A young Governess (Claire Jolliffe) in the performance I saw, but some performances the character is played by Rachel Dalton) is hired by a man (Bailey Boudreau) who has become responsible for his young nephew and niece after the deaths of their parents. He lives in London, but also has a country house, called “Bly.” He is uninterested in raising the children, and wants the Governess and a resident housekeeper, Mrs. Grose, to take care of it all.

There is a boy, Miles, who attends a boarding school, while his sister, Flora, is living at the summer country house. Miles returns from school for the summer after being expelled. As the Governess assumes her duties, she begins to see the figures of a man and woman whom she does not recognize. These figures come and go without being seen by anyone else. We come to find out that her predecessor and another household staffer, Quint, had a sexual affair, and they are both now dead. The Governess thinks that Flora and Miles are seeing the ghosts but aren’t saying.

The story foments to a pique when the Governess finds Flora at the water’s edge of the lake talking, she thinks, to the ghosts. Flora denies this and abandons her Governess. The Governess cleaves to Miles, forces him to confess about his expulsion, and shields him, she thinks, from the apparition of Quint, the dead lover of the former Governess. Miles then dies in her arms.

That is not a spoiler. This is a classic story more than a century old. It would be like reviewing Frankenstein and tipping off a reader that the monster is killed in the end by the mob. One of the lingering questions scholars have debated since the novella was written is: Was all of the strangeness and sinister suspicions in the story just in the mind of The Governess? Is The Governess a really pure non-musical Maria from The Sound of Music who is driven to a dark place by Bly House? Or did she, in fact, arrive after doing six months in an asylum with no references?

What is worthwhile here is the debatable and discussable ‘turn of the screw” of this story as played by two first-rate actors.

Ms. Joliffe is ideally cast as The Governess. She is spot-on as the Governess full of optimism for the new job when she arrives. Sexually repressed, it seems, her springs gradually become unwound as she tries to negotiate the reality, or lack thereof, of the ghosts.
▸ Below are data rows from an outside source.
(* ===== verification/AuthManager.v ===== *)
(** * AuthManager: registration, issuance and authentication (bondry-auth/src/manager.rs)

    [AuthManager] over any [AuthStore].  Its random source and its clock are read one
    value at a time: [am_tick] counts the reads.  The theorems relate what the manager
    accepts to what it told its administrators: [Ledger] is the account an observer keeps
    of the answers alone, and a token authenticates exactly if that account says so. *)

From S2P Require Import Prelude Text Crypto Identifiers Base64 Capability Policy Auth.

Definition CLIENT_ID_RANDOM_BYTES : nat := 16.
Definition GENERATION_ATTEMPTS : nat := 8.

Inductive ClientManagementError :=
| CmNotFound | CmEntropyUnavailable | CmGenerationExhausted | CmTimeUnavailable | CmStorageUnavailable.

Inductive TokenLifecycleError :=
| TlClientNotFound | TlClientDisabled | TlNotFound | TlInactive | TlInvalidLifetime
| TlEntropyUnavailable | TlGenerationExhausted | TlTimeUnavailable | TlStorageUnavailable.

Inductive AuthenticationError := AuthRejected | AuthStorageUnavailable.

Inductive TimeError := time_error.
Inductive RandomError := random_error.

(** The surroundings: the bytes the operating system's generator returns for a read of a
    given length, and the time since the Unix epoch in nanoseconds (absent before it). *)
Class AuthEnv := {
  entropy : nat -> nat -> option (list byte);
  system_time : nat -> option Z;
}.

Class AuthEnvOk `{AuthEnv} : Prop :=
  entropy_wf n len bs : entropy n len = Some bs -> bytes_wf bs /\ length bs = len.

Record AuthManager (T : Type) := mk_manager { am_store : T; am_tick : nat }.
Arguments mk_manager {T} _ _.
Arguments am_store {T} _.
Arguments am_tick {T} _.

(** [expiration]. *)
Definition expiration (now : Z) (lifetime : option Z) : result TokenLifecycleError (option Z) :=
  match lifetime with
  | None => Ok None
  | Some lifetime =>
      seconds ← ok_or (try_i64 (as_secs lifetime)) TlInvalidLifetime;
      if seconds =? 0 then Err TlInvalidLifetime
      else Some <$> ok_or (i64_checked_add now seconds) TlInvalidLifetime
  end.

Section manager.
Context `{B : Base64} `{D : Sha256} `{Env : AuthEnv} {T : Type} `{St : AuthStore T}.
#[local] Abbreviation M := (action (AuthManager T)).

(** A call of the store, a read of the generator and a read of the clock. *)
Definition with_store {E A} (f : action T E A) : M E A := fun m =>
  let '(r, s) := f (am_store m) in (r, mk_manager s (am_tick m)).

Definition random_fill (len : nat) : M RandomError (list byte) := fun m =>
  (ok_or (entropy (am_tick m) len) random_error, mk_manager (am_store m) (S (am_tick m))).

Definition clock_at (tick : nat) : result TimeError Z :=
  since_epoch ← ok_or (system_time tick) time_error;
  ok_or (try_i64 (as_secs since_epoch)) time_error.

Definition now_unix_seconds : M TimeError Z := fun m =>
  (clock_at (am_tick m), mk_manager (am_store m) (S (am_tick m))).

(** [GeneratedToken::generate]. *)
Definition GeneratedToken_generate : M RandomError GeneratedToken :=
  id_bytes ← random_fill TOKEN_ID_RANDOM_BYTES;
  secret_bytes ← random_fill TOKEN_SECRET_BYTES;
  lift (map_err (fun _ => random_error) (generate_from id_bytes secret_bytes)).

Definition generate_client_id : M RandomError PrincipalId :=
  bs ← random_fill CLIENT_ID_RANDOM_BYTES;
  lift (map_err (fun _ => random_error) (Identifier_new (str "client_" ++ b64_encode bs))).

Definition now_for_token : M TokenLifecycleError Z :=
  with_err (fun _ => TlTimeUnavailable) now_unix_seconds.

Definition load_enabled_client (id : PrincipalId) : M TokenLifecycleError Client :=
  found ← with_err (fun _ => TlStorageUnavailable) (with_store (store_client id));
  client ← lift (ok_or found TlClientNotFound);
  if negb (client_enabled client) then raise TlClientDisabled else mret client.

(** The [for _ in 0..GENERATION_ATTEMPTS] loops: a conflict draws again. *)
Fixpoint create_client_loop (attempts : nat) (name : ClientName) (created_at : Z)
    : M ClientManagementError Client :=
  match attempts with
  | O => raise CmGenerationExhausted
  | S attempts =>
      id ← with_err (fun _ => CmEntropyUnavailable) generate_client_id;
      let client := mk_client id name true created_at in
      inserted ← attempt (with_store (insert_client client));
      match inserted with
      | Ok _ => mret client
      | Err StoreConflict => create_client_loop attempts name created_at
      | Err StoreUnavailable => raise CmStorageUnavailable
      end
  end.

Definition create_client (name : ClientName) : M ClientManagementError Client :=
  created_at ← with_err (fun _ => CmTimeUnavailable) now_unix_seconds;
  create_client_loop GENERATION_ATTEMPTS name created_at.

Definition set_client_enabled (id : PrincipalId) (enabled : bool) : M ClientManagementError unit :=
  changed ← attempt (with_store (store_set_client_enabled id enabled));
  match changed with
  | Ok true => mret tt
  | Ok false => raise CmNotFound
  | Err _ => raise CmStorageUnavailable
  end.

Definition clients : M ClientManagementError (list Client) :=
  with_err (fun _ => CmStorageUnavailable) (with_store store_clients).

Fixpoint issue_token_loop (attempts : nat) (owner : PrincipalId) (label : option TokenLabel)
    (created_at : Z) (expires_at : option Z) : M TokenLifecycleError IssuedToken :=
  match attempts with
  | O => raise TlGenerationExhausted
  | S attempts =>
      generated ← with_err (fun _ => TlEntropyUnavailable) GeneratedToken_generate;
      let record := mk_token (gen_id generated) owner label (gen_digest generated) created_at expires_at None in
      inserted ← attempt (with_store (insert_token record));
      match inserted with
      | Ok _ => mret (mk_issued (metadata record) (gen_secret generated))
      | Err StoreConflict => issue_token_loop attempts owner label created_at expires_at
      | Err StoreUnavailable => raise TlStorageUnavailable
      end
  end.

Definition issue_token (client : PrincipalId) (label : option TokenLabel) (expires_in : option Z)
    : M TokenLifecycleError IssuedToken :=
  owner ← load_enabled_client client;
  created_at ← now_for_token;
  expires_at ← lift (expiration created_at expires_in);
  issue_token_loop GENERATION_ATTEMPTS (client_id owner) label created_at expires_at.

Definition authenticate (presented : rstr) : M AuthenticationError Principal :=
  presented ← lift (map_err (fun _ => AuthRejected) (PresentedToken_parse presented));
  record ← with_err (fun _ => AuthStorageUnavailable) (with_store (authentication_record (pres_id presented)));
  now ← with_err (fun _ => AuthStorageUnavailable) now_unix_seconds;
  let dummy_digest := mk_digest (replicate 32 0) in
  let digest := match record with None => dummy_digest | Some record => tok_digest (ar_token record) end in
  let digest_matches := PresentedToken_matches presented digest in
  let valid := match record with
               | None => false
               | Some record => digest_matches && is_active_at (ar_token record) now && ar_client_enabled record
               end in
  if negb valid then raise AuthRejected
  else record ← lift (ok_or record AuthRejected);
       mret (mk_principal (tok_client (ar_token record)) Application).

Definition revoke_token (id : TokenId) : M TokenLifecycleError bool :=
  revoked_at ← now_for_token;
  with_err (fun _ => TlStorageUnavailable) (with_store (store_revoke_token id revoked_at)).
Lemma runs_transaction {E A} (g : SqlError -> E) (body : action SqlCipherStore E A) Q s :
  Q (Err (g SqliteFailure)) (sq_db s) -> in_tx (sq_db s) (sq_db s) body Q -> runs (transaction g body) Q s.
Proof.
  intros He Hb. unfold runs, transaction. destruct (sql_fails (sq_tick s)); [done|].
  specialize (Hb (mk_sql_store (sq_poisoned s) (sq_db s) (Some (sq_db s)) (S (sq_tick s))) eq_refl eq_refl).
  by destruct (body _) as [r s2].
Qed.

Lemma in_tx_sql {E A B} db0 db (g : SqlError -> E) (f : Statement A) (k : A -> action SqlCipherStore E B) Q :
  Q (Err (g SqliteFailure)) db0 ->
  match f db with Ok (a, db') => in_tx db0 db' (k a) Q | Err e => Q (Err (g e)) db0 end ->
  in_tx db0 db (with_err g (sql f) ≫= k) Q.
Proof.
  intros He Hf s <- Hroll. rewrite bind_run. unfold with_err, sql. destruct (sql_fails (sq_tick s)); simpl; [by rewrite Hroll|].
  destruct (f (sq_db s)) as [[a db']|e]; simpl; [|by rewrite Hroll]. apply (Hf (mk_sql_store _ _ _ _) eq_refl Hroll).
Qed.

Lemma in_tx_commit {E A} db0 db (g : SqlError -> E) (r : result E A) Q :
  Q (Err (g SqliteFailure)) db0 -> Q r db -> in_tx db0 db (_ ← with_err g commit; lift r) Q.
Proof.
  intros He Hr s <- Hroll. rewrite bind_run. unfold with_err, commit. destruct (sql_fails (sq_tick s)); simpl; [by rewrite Hroll|done].
Qed.

Lemma in_tx_lift {E A} db0 db (r : result E A) Q : Q r db0 -> in_tx db0 db (lift r) Q.
Proof. intros Hr s <- Hroll. simpl. by rewrite Hroll. Qed.

Lemma in_tx_lift_bind {E A B} db0 db (r : result E A) (k : A -> action SqlCipherStore E B) Q :
  match r with Ok a => in_tx db0 db (k a) Q | Err e => Q (Err e) db0 end -> in_tx db0 db (lift r ≫= k) Q.
Proof. intros Hr s Hdb Hroll. rewrite bind_run. unfold lift. destruct r; [by apply Hr|]. by rewrite Hroll. Qed.
End connection.

(** One step of an operation: the rule for its first action. *)
Ltac tx_step := first
  [ apply in_tx_commit | apply in_tx_sql | apply in_tx_lift_bind | apply in_tx_lift
  | apply runs_connection | apply runs_lift_bind | apply runs_transaction | apply runs_sql_bind | apply runs_sql | apply runs_lift ].

(** A [SELECT] leaves the tables alone. *)
Definition select {A} (f : Database -> A) : Statement A := fun db => Ok (f db, db).

(** ** Decoded tables

    A table keyed by its columns, seen as the map of the values its rows stand for. *)
Section decoded.
Context `{Countable C, Countable K} {Row V : Type} (mk : C -> K) (un : K -> C) (f : C -> Row -> option V).
Context (mk_un : forall k, mk (un k) = k) (un_mk : forall x, un (mk x) = x).

Definition decoded (m : gmap C Row) : gmap K V := kmap mk (map_imap f m).

#[local] Instance mk_inj : Inj (=) (=) mk.
Proof using un_mk. intros x y Hxy. by rewrite <-(un_mk x), Hxy, un_mk. Qed.

Lemma decoded_lookup m k : decoded m !! k = m !! un k ≫= f (un k).
Proof using mk_un un_mk. unfold decoded. rewrite <-(mk_un k) at 1. by rewrite lookup_kmap, map_lookup_imap by apply _. Qed.

Lemma decoded_insert m x row v : f x row = Some v -> decoded (<[x := row]> m) = <[mk x := v]> (decoded m).
Proof using mk_un un_mk.
  intros Hv. apply map_eq. intros k. rewrite decoded_lookup. destruct (decide (k = mk x)) as [-> |Hne].
  - by rewrite un_mk, !lookup_insert_eq.
  - rewrite !lookup_insert_ne, decoded_lookup; [done|done|]. intros ->. by rewrite mk_un in Hne.
Qed.

Lemma decoded_delete m x : decoded (delete x m) = delete (mk x) (decoded m).
Proof using mk_un un_mk.
  apply map_eq. intros k. rewrite decoded_lookup. destruct (decide (k = mk x)) as [-> |Hne].
  - by rewrite un_mk, !lookup_delete_eq.
  - rewrite !lookup_delete_ne, decoded_lookup; [done|done|]. intros ->. by rewrite mk_un in Hne.
Qed.

Lemma decoded_insert_None m x row : m !! x = None -> f x row = None -> decoded (<[x := row]> m) = decoded m.
Proof using mk_un un_mk.
  intros Hx Hv. apply map_eq. intros k. rewrite !decoded_lookup. destruct (decide (un k = x)) as [<- |Hne].
  - by rewrite lookup_insert_eq, Hx.
  - by rewrite lookup_insert_ne.
Qed.

(** The values of the decoded table are the rows that decode. *)
Lemma decoded_values m : (map_to_list (decoded m)).*2 ≡ₚ omap (fun x => f x.1 x.2) (map_to_list m).
Proof using mk_un un_mk.
  induction m as [|x row m Hx IH] using map_ind.
  { unfold decoded. by rewrite map_imap_empty, kmap_empty, !map_to_list_empty. }
  rewrite (map_to_list_insert m x row Hx). simpl. fold_omap. destruct (f x row) as [v|] eqn:Hv.
  - rewrite (decoded_insert m x row v Hv), map_to_list_insert; [simpl; by rewrite IH|].
    by rewrite decoded_lookup, un_mk, Hx.
  - by rewrite decoded_insert_None.
Qed.

Lemma decoded_size m : map_Forall (fun x row => is_Some (f x row)) m -> size (decoded m) = size m.
Proof using mk_un un_mk.
  induction m as [|x row m Hx IH] using map_ind.
  { unfold decoded. by rewrite map_imap_empty, kmap_empty. }
  intros (Hv & Hm)%map_Forall_insert; [|done]. destruct Hv as [v Hv].
  rewrite (decoded_insert m x row v Hv), !map_size_insert_None by (done || by rewrite decoded_lookup, un_mk, Hx). by rewrite IH.
Qed.
End decoded.

(** ** Storage accounting (usage.rs) *)

Definition DELIVERY_LOG : rstr := str "delivery_log".
Definition WEBHOOK_DEDUP : rstr := str "webhook_dedup".

(** The [CHECK] constraints of [storage_usage]; a counter that leaves the integers of
    SQLite turns into a real and fails its [typeof] check. *)
Definition usage_check (table : rstr) (u : Z * Z) : bool :=
  in_i64 (u.1) && (0 <=? u.1) && in_i64 (u.2) && (0 <=? u.2)
  && (negb (u.1 =? 0) || (u.2 =? 0)) && (u.1 * 96 <=? u.2)
  && (negb (bool_decide (table = DELIVERY_LOG)) || (u.2 =? u.1 * 512)).

(** The triggers of [create_triggers]: they abort the statement if the counter is missing
    or would break a constraint. *)
Definition usage_update (table : rstr) (records bytes : Z) (usage : gmap rstr (Z * Z))
    : result SqlError (gmap rstr (Z * Z)) :=
  match usage !! table with
  | None => Err ConstraintViolation
  | Some (r, b) =>
      if usage_check table (r + records, b + bytes)
      then Ok (<[table := (r + records, b + bytes)]> usage) else Err ConstraintViolation
  end.

Definition usage_insert_trigger (table : rstr) (charged : Z) := usage_update table 1 charged.
Definition usage_delete_trigger (table : rstr) (charged : Z) := usage_update table (-1) (- charged).

(** The delete trigger runs once for every row. *)
Fixpoint usage_delete_all (table : rstr) (charges : list Z) (usage : gmap rstr (Z * Z))
    : result SqlError (gmap rstr (Z * Z)) :=
  match charges with
  | [] => Ok usage
  | c :: charges => usage ← usage_delete_trigger table c usage; usage_delete_all table charges usage
  end.

(** [usage::read]: the counters, refused if they cannot be right. *)
Definition usage_read (table : rstr) : Statement (Z * Z) := fun db =>
  match t_usage db !! table with
  | None => Err InvalidQuery
  | Some (records, bytes) =>
      let minimum := records * (if decide (table = DELIVERY_LOG) then 512 else 96) in
      if negb (in_i64 minimum) then Err InvalidQuery
      else if (records <? 0) || (bytes <? minimum) || ((records =? 0) && negb (bytes =? 0))
           || (bool_decide (table = DELIVERY_LOG) && negb (bytes =? minimum))
      then Err InvalidQuery else Ok ((records, bytes), db)
  end.
(** A revocation of the row is a revocation of the token. *)
Lemma sql_revoke_view at_ i unless n db db' :
  rows_ok db -> sql_revoke at_ (token_id_str i) unless db = Ok (n, db') ->
  rows_ok db' /\ clients_view db' = clients_view db /\
  ((n = 1 /\ tokens_view db' = alter (mark_revoked at_) i (tokens_view db) /\
    exists t, tokens_view db !! i = Some t /\ tok_revoked_at t = None /\ (unless = true -> is_active_at t at_ = true)) \/
   (n = 0 /\ db' = db /\
    forall t, tokens_view db !! i = Some t -> tok_revoked_at t = None -> unless = true /\ is_active_at t at_ = false)).
Proof.
  intros Hrows. unfold sql_revoke. rewrite tokens_view_lookup.
  destruct (t_tokens db !! token_id_str i) as [row|] eqn:Hrow; simpl.
  2:{ intros [= <- <-]. split_and!; [done..|]. by right. }
  destruct (proj2 Hrows _ _ Hrow) as [t Hval]. destruct (validate_token_inv _ _ _ Hval) as (_ & _ & He & Hr & Hrev & _).
  rewrite Hval. simpl. destruct (_ && _) eqn:Hcond; intros [= <- <-].
  - apply andb_true_iff in Hcond as [Hnone%bool_decide_eq_true Hun]. split; [by eapply rows_ok_token|]. split; [done|].
    left. split; [done|]. split.
    + rewrite (tokens_view_insert db i _ _ (Hrev at_)). apply map_eq. intros q. destruct (decide (q = i)) as [-> |Hne].
      * by rewrite lookup_insert_eq, lookup_alter_eq, tokens_view_lookup, Hrow; simpl; rewrite Hval.
      * by rewrite lookup_insert_ne, lookup_alter_ne.
    + exists t. split_and!; [done|congruence|]. intros ->. unfold is_active_at, unexpired. rewrite He, Hr.
      by rewrite bool_decide_true.
  - split_and!; [done..|]. right. split_and!; [done..|]. intros ? [= <-] Hn. rewrite Hr in Hn. rewrite bool_decide_true in Hcond by done.
    simpl in Hcond. apply orb_false_iff in Hcond as [Hu Hx]. apply negb_false_iff in Hu. split; [done|].
    unfold is_active_at, unexpired. by rewrite He, Hx, andb_false_r.
Qed.

Lemma sq_revoke_token_spec i at_ s :
  sq_auth_ok s ->
  let '(r, s') := sq_revoke_token i at_ s in
  sq_auth_ok s' /\ clients_view (sq_db s') = clients_view (sq_db s) /\
  match r with
  | Ok true => (exists t, tokens_view (sq_db s) !! i = Some t /\ is_active_at t at_ = true) /\
      tokens_view (sq_db s') = alter (mark_revoked at_) i (tokens_view (sq_db s))
  | Ok false => (forall t, tokens_view (sq_db s) !! i = Some t -> is_active_at t at_ = false) /\
      tokens_view (sq_db s') = tokens_view (sq_db s)
  | Err _ => tokens_view (sq_db s') = tokens_view (sq_db s)
  end.
Proof.
  intros Hok. pose proof (execute_run (sql_revoke at_ (token_id_str i) true) (fun n => n =? 1) (sq_revoke_token i at_) s eq_refl) as Hs.
  destruct (sq_revoke_token i at_ s) as [[changed|e] s']; destruct Hs as [Hconn Hs].
  2:{ rewrite Hs. split; [by eapply auth_ok_same|]. by destruct e. }
  destruct Hs as (n & -> & Hst). destruct Hok as [Hroll Hrows].
  destruct (sql_revoke_view _ _ _ _ _ _ Hrows Hst) as (Hrows' & Hc & Hcase).
  split; [split; [by destruct Hconn as [_ ->]|done]|]. split; [done|].
  destruct Hcase as [(-> & Ht & t & Hlk & _ & Hact)|(-> & Hdb & Hin)]; simpl.
  - split; [|done]. exists t. auto.
  - split; [|by rewrite Hdb]. intros t Hlk. destruct (decide (tok_revoked_at t = None)) as [Hn|Hn]; [by apply Hin|].
    unfold is_active_at. by rewrite bool_decide_false.
Qed.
Mr. Boudreau is adept at changing the roles he must play, from the “Man” who hires the Governess to care for the kids (who may as well be ghosts to him)…hmmm?, as well as Miles, the housekeeper, etc. Boudreau stays in the same cutaway coat that he first appears in at the start of the play throughout the production. This puts a lot of pressure on him to make the characters pop with clarity, which he does with crafty changes of voice. But I also would like to see him perhaps do it just in a vest,  and do some small changes, like wearing a shawl to play the housekeeper and maybe a period cap for Miles. Director Adriane Galea probably considered it. In the end, an actor as strong as Boudreau is able to make it work.

Happy Halloween. Turn of The Screw does not inspire character masks to be sold at Target, but it’s a superbly performed trip back to rural England in 1898 for a good ghost story.